**WHAT TO PRODUCE:** In the data below, give the number of lines that contain the word "toString". Nothing else is needed.

**Records drawn from a dataset:**
+++++

(** * Timekeeper: the pay-period accounting engine of [script.js]

    A shallow embedding of the time helpers, the pay-period resolver, the
    worked-time calculator, the summary generator and its export, the
    localStorage-backed [Storage] object with its start-up, and the
    handlers of the page (login, punch-in, punch-out, deduction editor,
    add-employee, save-settings), followed by the properties established
    for them.

    Conventions.
    - JavaScript numbers that the program computes with are integers or
      [NaN]; they are modelled as [option Z], [None] being [NaN].  The
      embedding is exact as long as the integers stay within the safe
      integer range of IEEE doubles (up to 2^53 - 1), which minutes, days
      and calendar years do.  Beyond that range the two time helpers are
      given a second time in double precision ([InDoubles]).
    - Strings are sequences of 8-bit code units.
    - Hourly rates and money are genuine floating-point values; the
      operations on them are taken as an interface ([Float64]). *)

From Stdlib Require Import ZArith List Ascii String Bool Lia Permutation.
From Stdlib Require Import DecimalString DecimalZ DecimalN DecimalPos.
From Stdlib Require Import QArith Qround Qabs.
From Stdlib Require SpecFloat.
From stdpp Require Import base option list strings sorting gmap.

Local Open Scope string_scope.
Local Open Scope Z_scope.

#[local] Arguments String.append : simpl nomatch.

(** ** Part I: the program *)

(** *** The fragment of the JavaScript library that the program calls *)

(** [Array.prototype.sort] with a comparator that is a total order returns
    the sorted arrangement of the array; it is modelled by stdpp's
    [merge_sort].  Without a comparator, strings are ordered by their code
    units, which is stdpp's [String.le]. *)

Module JS.
Lemma ingredients_scaled_by_people_over_portions_witness :
  exists scaling_factor,
    Py.truediv (Py.Int 3) (default (Py.Int 1) (meal_default_portions Example.oat_bowl))
      = Ok scaling_factor
    /\ (forall item,
          for_each (add_scaled scaling_factor)
            (quantity (item_value (shopping_list init_state) item))
            (ingredients_of item (meal_ingredients Example.oat_bowl))
          = Ok (quantity (item_value (shopping_list after_oat_bowl) item)))
    /\ (forall ing,
          ingredients_of (ing_item ing) (meal_ingredients Example.oat_bowl) = [ing] ->
          exists scaled_quantity,
            Py.mul (ing_quantity ing) scaling_factor = Ok scaled_quantity
            /\ Py.add (quantity (item_value (shopping_list init_state) (ing_item ing)))
                 scaled_quantity
               = Ok (quantity (item_value (shopping_list after_oat_bowl) (ing_item ing))))
    /\ (forall p k j,
          default (Py.Int 1) (meal_default_portions Example.oat_bowl) = Py.Int p ->
          0 < p -> 0 < k < 2 ^ 53 -> 0 <= j <= 1000 -> 3 * 2 ^ j = k * p ->
          (exists f,
              scaling_factor = Py.Float f
              /\ is_finite f = true
              /\ QArith_base.Qeq (exact f) (QArith_base.Qmake 3 (Z.to_pos p)))
          /\ (forall ing q,
                ing ∈ meal_ingredients Example.oat_bowl ->
                ing_quantity ing = Py.Int q ->
                Z.abs q * k < 2 ^ 53 ->
                exists g,
                  Py.mul (ing_quantity ing) scaling_factor = Ok (Py.Float g)
                  /\ is_finite g = true
                  /\ QArith_base.Qeq (exact g)
                       (QArith_base.Qmake (q * 3) (Z.to_pos p)))).
Proof.
  apply (ingredients_scaled_by_people_over_portions
           Example.MEALS "Oat Bowl" Example.oat_bowl 3 init_state after_oat_bowl).
  - reflexivity.
  - vm_compute. reflexivity.
Defined.

(** The example of the specification is in the exact case: three people
    over two portions is [3 / 2^1], the factor is exactly 3/2 and 200 g of
    oats add exactly 300. *)
Example oat_bowl_scaling_is_exact :
  exists f g,
    Py.truediv (Py.Int 3) (Py.Int 2) = Ok (Py.Float f)
    /\ QArith_base.Qeq (exact f) (QArith_base.Qmake 3 2)
    /\ Py.mul (Py.Int 200) (Py.Float f) = Ok (Py.Float g)
    /\ QArith_base.Qeq (exact g) (QArith_base.inject_Z 300).
Proof. do 2 eexists. split_and!; vm_compute; reflexivity. Qed.

(** The claim of C4 fails where the results are not doubles.  Risotto,
    with three default portions, planned for one person: the factor is
    the double next to 1/3 and not 1/3, and 100 g of rice add less than
    100/3.  Porridge, with 0.1 of salt per portion: for one person the
    total is 0.1 and the list shows 0.1; for three people the total is
    [0.1 * 3.0 = 0.30000000000000004], which is not three times the total
    for one, and the list shows 0.31. *)
Lemma scaling_is_rounded_not_linear :
  (exists f rice,
      Py.truediv (Py.Int 1) (default (Py.Int 1) (meal_default_portions Scaling.risotto))
        = Ok (Py.Float f)
      /\ ~ QArith_base.Qeq (exact f) (QArith_base.Qmake 1 3)
      /\ accumulate (Py.Int 0)
           (occurrences_of "rice"
              (occurrences Scaling.MEALS (session [Scaling.breakfast "Risotto" 1])))
         = Ok (Py.Float rice)
      /\ QArith_base.Qlt (exact rice) (QArith_base.Qmake 100 3))
  /\ (exists one three,
        accumulate (Py.Int 0)
          (occurrences_of "salt"
             (occurrences Scaling.MEALS (session [Scaling.breakfast "Porridge" 1])))
          = Ok (Py.Float one)
        /\ accumulate (Py.Int 0)
             (occurrences_of "salt"
                (occurrences Scaling.MEALS (session [Scaling.breakfast "Porridge" 3])))
           = Ok (Py.Float three)
        /\ QArith_base.Qlt
             (QArith_base.Qmult (QArith_base.inject_Z 3) (exact one)) (exact three)
        /\ table_and_text
             (generate Scaling.MEALS (session [Scaling.breakfast "Porridge" 1]))
           = Some ([("salt", Pantry.tenth, "tsp")],
                   text_header +:+ "- salt: 0.1 tsp" +:+ newline)
        /\ table_and_text
             (generate Scaling.MEALS (session [Scaling.breakfast "Porridge" 3]))
           = Some ([("salt", Py.Float (S754_finite false 5584463537939415 (-54)),
                     "tsp")],
                   text_header +:+ "- salt: 0.31 tsp" +:+ newline)).
Proof.
  split.
  - do 2 eexists. split_and!; [vm_compute; reflexivity|vm_compute; discriminate
                              |vm_compute; reflexivity|vm_compute; reflexivity].
  - do 2 eexists. split_and!; vm_compute; reflexivity.
Qed.
(** * Sonica backend: order, stock, delivery and review lifecycle

    A shallow embedding of the route handlers of the Sonica bicycle shop
    backend (Express + Mongoose) and the properties of its order / stock
    reservation protocol.

    Conventions of the embedding.
    - A MongoDB collection is a finite map from [ObjectId] to documents.
    - A route handler is a function from the request and the database to a
      response and the database it leaves behind.  An exception caught by the
      handler's [try/catch] answers 500 and keeps every write issued before
      the throw.
    - JavaScript numbers that hold counts, quantities, prices and timestamps
      are integers ([Z]); ratings and their averages are rationals ([Q]) with
      an explicit [NaN] where the source divides by an empty length.
    - [new Date()] and [Date.now()] read the request's clock [now]. *)

From Stdlib Require Import ZArith QArith Qround Ascii String DecimalString DecimalZ.
From stdpp Require Import base gmap list strings.
Close Scope Q_scope.
Local Open Scope Z_scope.

(** ** Common types *)

(** A document id, and a [Date] as epoch milliseconds. *)
Abbreviation ObjectId := N (only parsing).
Abbreviation Date := Z (only parsing).

Inductive Role := customer | admin | inventory_manager | delivery_partner.

#[global] Instance Role_eq_dec : EqDecision Role.
Proof. solve_decision. Defined.

(** [req.user], as attached by the [protect] middleware. *)
Record AuthUser := mkAuthUser { user_id : ObjectId; role : Role }.

(** [res.status(code).json({ success, data | message })]. *)
Inductive Response (A : Type) :=
| Success (code : Z) (data : A)
| Failure (code : Z) (message : string).
Arguments Success {A} code data.
Arguments Failure {A} code message.

Definition code_of {A} (r : Response A) : Z :=
  match r with Success c _ => c | Failure c _ => c end.

(** JavaScript truthiness of an optional string: [undefined] and the empty
    string are falsy. *)
Definition truthy (s : option string) : bool :=
  match s with
  | None => false
  | Some s => negb (String.eqb s "")
  end.

(** [a || b] on optional strings, with a string default. *)
Definition or_else (a : option string) (b : string) : string :=
  match a with
  | Some s => if String.eqb s "" then b else s
  | None => b
  end.

(** [Number.prototype.toString()] on an integer. *)
Definition toString (z : Z) : string := NilZero.string_of_int (Z.to_int z).

Fixpoint repeat_char (c : ascii) (n : nat) : string :=
  match n with
  | O => EmptyString
  | S k => String c (repeat_char c k)
  end.

(** [String.prototype.padStart(n, c)] for a one-character pad: the string
    itself when it already has [n] characters or more. *)
Definition padStart (n : nat) (c : ascii) (s : string) : string :=
  repeat_char c (n - String.length s) ++ s.

(** ** models/Product.js *)

Module Product.
Record t := mk {
  name : string;
  price : Z;
  discountPrice : Z;
  stock : Z;
  reservedStock : Z;
  lowStockThreshold : Z;
  isAvailable : bool;
  ratings_average : Q;
  ratings_count : Z
}.

(** [productSchema.virtual('availableStock')] *)
Definition availableStock (p : t) : Z := stock p - reservedStock p.

Definition set_stock (v : Z) (p : t) : t :=
  mk (name p) (price p) (discountPrice p) v (reservedStock p)
     (lowStockThreshold p) (isAvailable p) (ratings_average p) (ratings_count p).

(** [{ $inc: { reservedStock: d } }] *)
Definition inc_reservedStock (d : Z) (p : t) : t :=
  mk (name p) (price p) (discountPrice p) (stock p) (reservedStock p + d)
     (lowStockThreshold p) (isAvailable p) (ratings_average p) (ratings_count p).

(** [{ $inc: { stock: d1, reservedStock: d2 } }] *)
Definition inc_both (d1 d2 : Z) (p : t) : t :=
  mk (name p) (price p) (discountPrice p) (stock p + d1) (reservedStock p + d2)
     (lowStockThreshold p) (isAvailable p) (ratings_average p) (ratings_count p).

Definition set_ratings_average (a : Q) (p : t) : t :=
  mk (name p) (price p) (discountPrice p) (stock p) (reservedStock p)
     (lowStockThreshold p) (isAvailable p) a (ratings_count p).

Definition set_ratings (a : Q) (c : Z) (p : t) : t :=
  mk (name p) (price p) (discountPrice p) (stock p) (reservedStock p)
     (lowStockThreshold p) (isAvailable p) a c.

(** The schema's [min: 0] on [stock] and [reservedStock], with the data
    model's bound of the reservation by the stock. *)
Definition stock_ok (p : t) : Prop := 0 <= reservedStock p <= stock p.

Definition stock_okb (p : t) : bool :=
  (0 <=? reservedStock p) && (reservedStock p <=? stock p).
End Product.

(** ** models/Inventory.js *)

Module Inventory.
Inductive HistoryType := h_in | h_out | h_reserved | h_released | h_returned | h_adjustment.

Record StockHistory := mkHistory {
  type : HistoryType;
  quantity : Z;
  previousStock : Z;
  newStock : Z;
  reason : string;
  updatedBy : ObjectId
}.

Record t := mk {
  totalStock : Z;
  reservedStock : Z;
  lowStockThreshold : Z;
  stockHistory : list StockHistory;
  lastRestocked : option Date
}.

Definition availableStock (i : t) : Z := totalStock i - reservedStock i.

Definition set_totalStock (v : Z) (i : t) : t :=
  mk v (reservedStock i) (lowStockThreshold i) (stockHistory i) (lastRestocked i).

Definition set_lowStockThreshold (v : Z) (i : t) : t :=
  mk (totalStock i) (reservedStock i) v (stockHistory i) (lastRestocked i).

Definition set_lastRestocked (d : option Date) (i : t) : t :=
  mk (totalStock i) (reservedStock i) (lowStockThreshold i) (stockHistory i) d.

(** [inventory.stockHistory.push(h)] *)
Definition push_history (h : StockHistory) (i : t) : t :=
  mk (totalStock i) (reservedStock i) (lowStockThreshold i) (stockHistory i ++ [h])
     (lastRestocked i).

(** Schema validation: the [min: 0] of both counters. *)
Definition valid (i : t) : bool := (0 <=? totalStock i) && (0 <=? reservedStock i).
End Inventory.

(** ** models/Cart.js *)

Module Cart.
(** Modelled from the spec: the Cart model is not among the sources.  A cart
    line holds a product reference, a quantity and a price snapshot. *)
Record Item := mkItem {
  product : ObjectId;
  quantity : Z;
  price : Z
}.
Lemma upload_then_put_other d mid id' :
  id' <> doc_ID d ->
  upload_then_put cfg env d mid ->
  Forall (fun ev => written_description id' ev = None) mid.
Proof.
  intros Hne [->|[(p & ok & ->)|(p & t & url & ok & _ & ->)]];
    repeat constructor.
  by apply written_description_put_other.
Qed.

(** Processing a document leaves the description of every other document
    as it was. *)
Lemma process_document_frame document session_id w r w' id' init :
  process_document cfg env document session_id w = (r, w') ->
  id' <> doc_ID document ->
  description_after (trace w') id' init = description_after (trace w) id' init.
Proof.
  intros Hrun Hne.
  destruct (process_document_trace _ _ _ _ _ Hrun)
    as (pre & mid & post & -> & Hpre & _ & Hmid & Hpost & _).
  rewrite !description_after_app.
  rewrite (description_after_silent post) by by apply local_events_silent.
  rewrite (description_after_silent mid) by by eapply upload_then_put_other.
  by rewrite (description_after_silent pre) by by apply local_events_silent.
Qed.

+++++

**ANSWER TO THIS TASK:** 2